Records supplied:
Definition bindIO {A B : Type} (m : IO A) (k : A -> IO B) : IO B :=
  fun out =>
    match m out with
    | (out', Ok a) => k a out'
    | (out', Panic p) => (out', Panic p)
    end.

Notation "x <~ e ;; k" := (bindIO e (fun x => k))
  (at level 61, e at next level, right associativity).
Notation "e ;;; k" := (bindIO e (fun _ => k))
  (at level 61, right associativity).

(** [fmt.Println(s)]. *)
Definition Println (s : string) : IO unit := fun out => (out ++ [s], Ok tt)%list.

(** A Go [error] value; [None] is [nil]. *)
Definition error : Type := option string.

Section Listing.

(** [unicode.IsUpper], of the Go standard library: the listing is
    defined, and its properties proved, for any such predicate. *)
Variable IsUpper : rune -> bool.

(** The closure [isUpper0] of [exported]. *)
Definition isUpper0 (s : string) : result bool :=
  if HasPrefix s "*" then
    r <- index (stringtoslicerune s) 1 ;; Ok (IsUpper r)
  else
    r <- index (stringtoslicerune s) 0 ;; Ok (IsUpper r).

Definition exported (decl : FuncDecl) : result bool :=
  match Recv decl with
  | Some recv =>
      if negb (len (List_ recv) =? 1) then
        Panic (StrangeReceiver (Name (DeclName decl)))
      else
        field <- index (List_ recv) 0 ;;
        t <- formatType (Type_ field) ;;
        a <- isUpper0 t ;;
        if a then isUpper0 (Name (DeclName decl)) else Ok false
  | None => isUpper0 (Name (DeclName decl))
  end.

(** The body of the loop of [printFuncsInFile] for one declaration. *)
Definition printDecl (xdecl : Decl) (verbose : bool) : IO unit :=
  match xdecl with
  | FuncDeclD decl =>
      e <~ lift (exported decl) ;;
      if e then
        if verbose then
          s <~ lift (formatFuncDecl decl) ;; Println s
        else
          Println (Name (DeclName decl))
      else ret tt
  | _ => ret tt
  end.

Fixpoint printDecls (decls : list Decl) (verbose : bool) : IO unit :=
  match decls with
  | [] => ret tt
  | xdecl :: rest => printDecl xdecl verbose ;;; printDecls rest verbose
  end.

Definition printFuncsInFile (file : File) (verbose : bool) : IO error :=
  printDecls (Decls file) verbose ;;; ret None.

(** The inner loop of [printFuncsInProgram], over the files of a
    package, leaving at the first error. *)
Fixpoint printFuncsInFiles (files : list File) (verbose : bool) : IO error :=
  match files with
  | [] => ret None
  | file :: rest =>
      err <~ printFuncsInFile file verbose ;;
      match err with
      | Some e => ret (Some e)
      | None => printFuncsInFiles rest verbose
      end
  end.

Fixpoint printFuncsInPackages (pkgs : list PackageInfo) (verbose : bool)
  : IO error :=
  match pkgs with
  | [] => ret None
  | pkgInfo :: rest =>
      err <~ printFuncsInFiles (Files pkgInfo) verbose ;;
      match err with
      | Some e => ret (Some e)
      | None => printFuncsInPackages rest verbose
      end
  end.

Definition printFuncsInProgram (prog : Program) (verbose : bool) : IO error :=
  printFuncsInPackages (InitialPackages prog) verbose.

End Listing.

(** ** Vocabulary of the properties *)

(** [strings.Join(l, sep)]. *)
Fixpoint Join (l : list string) (sep : string) : string :=
  match l with
  | [] => ""
  | [a] => a
  | a :: rest => a +++ sep +++ Join rest sep
  end.

(** Results of [f] on the elements of [l], in order, up to the first
    panic. *)
Fixpoint mapM {A B : Type} (f : A -> result B) (l : list A) : result (list B) :=
  match l with
  | [] => Ok []
  | a :: rest => b <- f a ;; bs <- mapM f rest ;; Ok (b :: bs)
  end.

(** What precedes the type in a rendered field: nothing when the field
    has no names, else the names joined by [", "] and one space. *)
Definition namesPrefix (names : list Ident) : string :=
  match names with
  | [] => ""
  | _ => Join (map Name names) ", " +++ " "
  end.

Definition renderField (field : Field) : result string :=
  t <- formatType (Type_ field) ;; Ok (namesPrefix (Names field) +++ t).

(** Field-list rendering in the words of the specification: within a
    field the names are comma-joined, followed by a space and the
    rendered type; fields are joined by [", "]. *)
Definition RenderFieldSpec (field : Field) : result string :=
  t <- formatType (Type_ field) ;;
  Ok (Join (map Name (Names field)) ", " +++ " " +++ t).

Definition RenderFieldsSpec (fields : FieldList) : result string :=
  ss <- mapM RenderFieldSpec (List_ fields) ;; Ok (Join ss ", ").

(** A text with one leading [*] removed, and its first rune. *)
Definition stripStar (s : string) : string :=
  if HasPrefix s "*" then skip 1 s else s.

Definition firstRune (s : string) : option rune :=
  hd_error (stringtoslicerune s).

(** The node kinds of the [default] branch of [formatType]. *)
Definition unsupportedShape (t : Expr) : bool :=
  match t with
  | ParenExpr _ | StructType | InterfaceType | OtherExpr => true
  | _ => false
  end.

(** A channel type or a node of an unsupported kind, at the root of a
    type expression or anywhere [formatType] descends to. *)
Fixpoint hasUnsupported (t : Expr) : bool :=
  match t with
  | NilExpr | IdentExpr _ | BasicLit _ => false
  | SelectorExpr X _ | StarExpr X | Ellipsis X => hasUnsupported X
  | ArrayType A B | MapType A B => hasUnsupported A || hasUnsupported B
  | FuncTypeExpr t =>
      existsb (fun f => hasUnsupported (Type_ f)) (List_ (Params t))
      || match Results t with
         | Some results =>
             existsb (fun f => hasUnsupported (Type_ f)) (List_ results)
         | None => false
         end
  | ChanType _ _ => true
  | ParenExpr _ | StructType | InterfaceType | OtherExpr => true
  end.

Definition fieldsHaveUnsupported (fl : FieldList) : bool :=
  existsb (fun f => hasUnsupported (Type_ f)) (List_ fl).

(** The panics of [formatType]. *)
Definition isUnsupportedPanic (p : PanicValue) : bool :=
  match p with
  | UnsupportedChanType | UnsupportedType => true
  | _ => false
  end.

(** What [formatType] does on [t], read off the tree: a panic of one of
    its two kinds when [t] holds a channel type or an unsupported node,
    a string otherwise. *)
Definition formatTypeOutcome (t : Expr) : Prop :=
  if hasUnsupported t
  then exists p, formatType t = Panic p /\ isUnsupportedPanic p = true
  else exists s, formatType t = Ok s.

Definition formatFieldsOutcome (fl : FieldList) : Prop :=
  if fieldsHaveUnsupported fl
  then exists p, formatFields fl = Panic p /\ isUnsupportedPanic p = true
  else exists s, formatFields fl = Ok s.

(** A declaration that [printFuncsInFile] gets through without panic:
    [exported] returns and, when it says yes in verbose mode, so does
    [formatFuncDecl]. *)
Definition printsCleanly (IsUpper : rune -> bool) (verbose : bool)
  (decl : FuncDecl) : bool :=
  match exported IsUpper decl with
  | Ok true =>
      if verbose then
        match formatFuncDecl decl with
        | Ok _ => true
        | Panic _ => false
        end
      else true
  | Ok false => true
  | Panic _ => false
  end.

(** The function declarations among the declarations of a file, and all the
    declarations a run goes through, in order. *)
Definition funcDecls (decls : list Decl) : list FuncDecl :=
  flat_map (fun xdecl => match xdecl with FuncDeclD decl => [decl] | _ => [] end)
           decls.

Definition allDecls (prog : Program) : list Decl :=
  flat_map (fun pkgInfo => flat_map Decls (Files pkgInfo)) (InitialPackages prog).

(** [exported] as a total predicate, and the line of an exported
    declaration in either mode. *)
Definition isExported (IsUpper : rune -> bool) (decl : FuncDecl) : bool :=
  match exported IsUpper decl with
  | Ok b => b
  | Panic _ => false
  end.

Definition entry (verbose : bool) (decl : FuncDecl) : string :=
  if verbose then
    match formatFuncDecl decl with
    | Ok s => s
    | Panic _ => ""
    end
  else Name (DeclName decl).

(** ** Sample inputs *)

(** [unicode.IsUpper] on Latin-1 (U+0000 to U+00FF): the letters [A] to
    [Z], U+00C0 to U+00D6 and U+00D8 to U+00DE.  The samples below keep
    their names inside that range, beyond which this instance says
    [false]. *)
Definition isUpperLatin1 (r : rune) : bool :=
  ((65 <=? r) && (r <=? 90)) || ((192 <=? r) && (r <=? 214))
  || ((216 <=? r) && (r <=? 222)).

Definition ident (name : string) : Expr := IdentExpr (mkIdent name).

(** [name1, name2 typ] as a field. *)
Definition field (names : list string) (typ : Expr) : Field :=
  mkField (map mkIdent names) typ.

Definition fields (l : list Field) : FieldList := mkFieldList l.

(** [func name(params) results], without or with a receiver. *)
Definition funcDecl (recv : option FieldList) (name : string)
  (params : list Field) (results : option (list Field)) : FuncDecl :=
  mkFuncDecl recv (mkIdent name)
             (mkFuncType (fields params) (option_map fields results)).

(** [func (T) Foo()]: a method of [T] whose receiver is not named. *)
Definition unnamedReceiverMethod : FuncDecl :=
  funcDecl (Some (fields [field [] (ident "T")])) "Foo" [] None.

(** [func (r *Reader) Read(p []byte) (n int, err error)]. *)
Definition readMethod : FuncDecl :=
  funcDecl (Some (fields [field ["r"] (StarExpr (ident "Reader"))])) "Read"
           [field ["p"] (ArrayType NilExpr (ident "byte"))]
           (Some [field ["n"] (ident "int"); field ["err"] (ident "error")]).

(** [func Join(a []string, sep string) string] and
    [func split(s string) []string]. *)
Definition joinFunc : FuncDecl :=
  funcDecl None "Join"
           [field ["a"] (ArrayType NilExpr (ident "string"));
            field ["sep"] (ident "string")]
           (Some [field [] (ident "string")]).

Definition splitFunc : FuncDecl :=
  funcDecl None "split" [field ["s"] (ident "string")]
           (Some [field [] (ArrayType NilExpr (ident "string"))]).

(** [func Watch(c chan int)]. *)
Definition watchFunc : FuncDecl :=
  funcDecl None "Watch" [field ["c"] (ChanType SENDRECV (ident "int"))] None.

(** [func F() (n, m int)]. *)
Definition twoNamesOneField : FuncDecl :=
  funcDecl None "F" [] (Some [field ["n"; "m"] (ident "int")]).

(** A declaration with two receiver fields, which no parser produces. *)
Definition twoReceivers : FuncDecl :=
  funcDecl (Some (fields [field ["a"] (ident "T"); field ["b"] (ident "U")]))
           "M" [] None.

Definition sampleFile : File :=
  mkFile [FuncDeclD joinFunc; GenDecl; FuncDeclD splitFunc; FuncDeclD readMethod;
          FuncDeclD joinFunc].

Problem details:
Return exactly the opening lines of the listing above, ending with the line that has "file :: rest =>".

Result:
Definition bindIO {A B : Type} (m : IO A) (k : A -> IO B) : IO B :=
  fun out =>
    match m out with
    | (out', Ok a) => k a out'
    | (out', Panic p) => (out', Panic p)
    end.

Notation "x <~ e ;; k" := (bindIO e (fun x => k))
  (at level 61, e at next level, right associativity).
Notation "e ;;; k" := (bindIO e (fun _ => k))
  (at level 61, right associativity).

(** [fmt.Println(s)]. *)
Definition Println (s : string) : IO unit := fun out => (out ++ [s], Ok tt)%list.

(** A Go [error] value; [None] is [nil]. *)
Definition error : Type := option string.

Section Listing.

(** [unicode.IsUpper], of the Go standard library: the listing is
    defined, and its properties proved, for any such predicate. *)
Variable IsUpper : rune -> bool.

(** The closure [isUpper0] of [exported]. *)
Definition isUpper0 (s : string) : result bool :=
  if HasPrefix s "*" then
    r <- index (stringtoslicerune s) 1 ;; Ok (IsUpper r)
  else
    r <- index (stringtoslicerune s) 0 ;; Ok (IsUpper r).

Definition exported (decl : FuncDecl) : result bool :=
  match Recv decl with
  | Some recv =>
      if negb (len (List_ recv) =? 1) then
        Panic (StrangeReceiver (Name (DeclName decl)))
      else
        field <- index (List_ recv) 0 ;;
        t <- formatType (Type_ field) ;;
        a <- isUpper0 t ;;
        if a then isUpper0 (Name (DeclName decl)) else Ok false
  | None => isUpper0 (Name (DeclName decl))
  end.

(** The body of the loop of [printFuncsInFile] for one declaration. *)
Definition printDecl (xdecl : Decl) (verbose : bool) : IO unit :=
  match xdecl with
  | FuncDeclD decl =>
      e <~ lift (exported decl) ;;
      if e then
        if verbose then
          s <~ lift (formatFuncDecl decl) ;; Println s
        else
          Println (Name (DeclName decl))
      else ret tt
  | _ => ret tt
  end.

Fixpoint printDecls (decls : list Decl) (verbose : bool) : IO unit :=
  match decls with
  | [] => ret tt
  | xdecl :: rest => printDecl xdecl verbose ;;; printDecls rest verbose
  end.

Definition printFuncsInFile (file : File) (verbose : bool) : IO error :=
  printDecls (Decls file) verbose ;;; ret None.

(** The inner loop of [printFuncsInProgram], over the files of a
    package, leaving at the first error. *)
Fixpoint printFuncsInFiles (files : list File) (verbose : bool) : IO error :=
  match files with
  | [] => ret None
  | file :: rest =>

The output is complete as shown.